2 Antworten auf „Faktencheck zum MAZ-Artikel vom 21.12.2021 -“Bürgerbegehren wird noch geprüft““

Sie haben meinen uneingeschränkten Respekt und hohe Anerkennung! Diese Konstellation ist potentiell immer David gegen Goliath. Aber in ihrem Fall scheint es mir noch verschärfter, da nicht nur die Machtverhältnisse sehr ungleich sind, sondern auch massiv ungleiche juristische und finanzielle Potentiale von der Gegenseite aktiviert werden. Die Verwaltungsspitze und ihre Verbündeten scheuen keine finanziellen Mittel, da sie glauben, diese ungefragt auf die Bürger bzw. “ihre” Unternehmen abwälzen zu können. Die Bürgerinitiative hingegen muss ihre Gegenwehr auf eigene Mittel stützen, wahrscheinlich durch finanziellen Einsatz der “Macher”. Bemerkenswert, wie sachlich und sprachlich korrekt Sie das abhandeln. Inhaltlich kann ich das nicht ohne weiteres prüfen, habe aber aufgrund der angefügten Details nicht den geringsten Grund zu zweifeln. Sie haben schon sehr viel erreicht, die Quote des Abwahlbegehrens ist herausragend und ein Beleg für intensive und beharrliche Arbeit Ihrer Bürgerinitiative, aber auch für die hohe, interessierte Anteilnahme und das ungewöhnliche Engagement der Wildauer Bürger! Das macht Mut, weit über Wildau hinaus. Ich beobachte Ihren Kampf aus dem nahen Mittenwalde und wünsche Ihnen weiterhin viel Erfolg, Kraft und Durchhaltevermögen!

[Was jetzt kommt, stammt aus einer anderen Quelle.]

(* ===== verification/Sink.v ===== *)
(** * Event sinks

    sink.go: the asynchronous batch shipper the remote sinks share.  The goroutines
    that call [Emit] and [Close] and the shipper's own [run] interleave; each of
    their atomic steps is an action, [None] where it is not enabled. *)
From S2P Require Import Prelude GoStrings GoCodec.

#[local] Set Warnings "-clear-no-such-hyp,-notation-for-abbreviation".
#[local] Open Scope string_scope.
#[local] Open Scope list_scope.
#[local] Open Scope Z_scope.

Definition sinkQueueSize : Z := 1024.
Definition sinkBatchEvents : Z := 64.
Definition sinkBatchBytes : Z := 256 * 2 ^ 10.
Definition sinkSendAttempts : nat := 2.

(** Of the event only the timestamp is read again, by the Splunk body. *)
Record sinkPayload := { sp_timestamp : string; sp_json : string }.
#[export] Instance sinkPayload_eq_dec : EqDecision sinkPayload.
Proof. solve_decision. Defined.

(** ** The batch shipper *)
Inductive phase := running | draining | exited.
#[export] Instance phase_eq_dec : EqDecision phase.
Proof. solve_decision. Defined.
Record batchShipper := {
  sh_queue : list sinkPayload;           (** the buffered channel *)
  sh_batch : list sinkPayload;           (** local to [run] *)
  sh_batchBytes : Z;
  sh_phase : phase;                      (** where [run] is *)
  sh_closed : bool;
  sh_done : bool;                        (** the channel [done] is closed *)
  sh_dropped : Z;
  sh_emitting : list sinkPayload;        (** calls of [Emit] past the check of [closed] *)
  (* history *)
  sh_emitted : list sinkPayload;         (** every payload given to [Emit] *)
  sh_accepted : list sinkPayload;        (** sent to the queue, in order *)
  sh_rejected : list sinkPayload;        (** dropped by [Emit] *)
  sh_batches : list (list sinkPayload * bool);  (** given to [send], and whether it succeeded in the end *)
}.
Definition newBatchShipper : batchShipper :=
  {| sh_queue := []; sh_batch := []; sh_batchBytes := 0; sh_phase := running; sh_closed := false; sh_done := false;
     sh_dropped := 0; sh_emitting := []; sh_emitted := []; sh_accepted := []; sh_rejected := []; sh_batches := [] |}.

Der Flyer richtet sich gegen Frau Homuth. Man beschreibt, dass ein Machtkartell entstanden ist und was schreckliches passierte in der Stadt und den städtischen Unternehmen. In diesem Zusammenhang wird behauptet, im Wildorado seien sogar Betriebsräte gekündigt worden. Soweit der Sachstand.

Die hier angegebenen Verfahren sind aus dem Jahr 2018, oder täuscht das? Zumindest die jeweils ersten in Cottbus verhandelten. Bei einer Angelegenheit wurde 2019 und 2020 in den nächsthöheren Instanzen weiterverhandelt.

Was Sie sich hier zusammenkonstruieren ist doch, dass unsere Bürgermeisterin – die Mitte 2019 gewählt wurde – irgendeinen Einfluß auf Kündigungen des Jahres 2018 hatte. Das ergibt doch überhaupt keinen Sinn. Wenn hier also jemand Tatsachen verdreht – und zwar hier eindeutig zeitlich, um sie sich passend zurechtzulegen – dann ist es doch Ihr Verein, nicht wahr?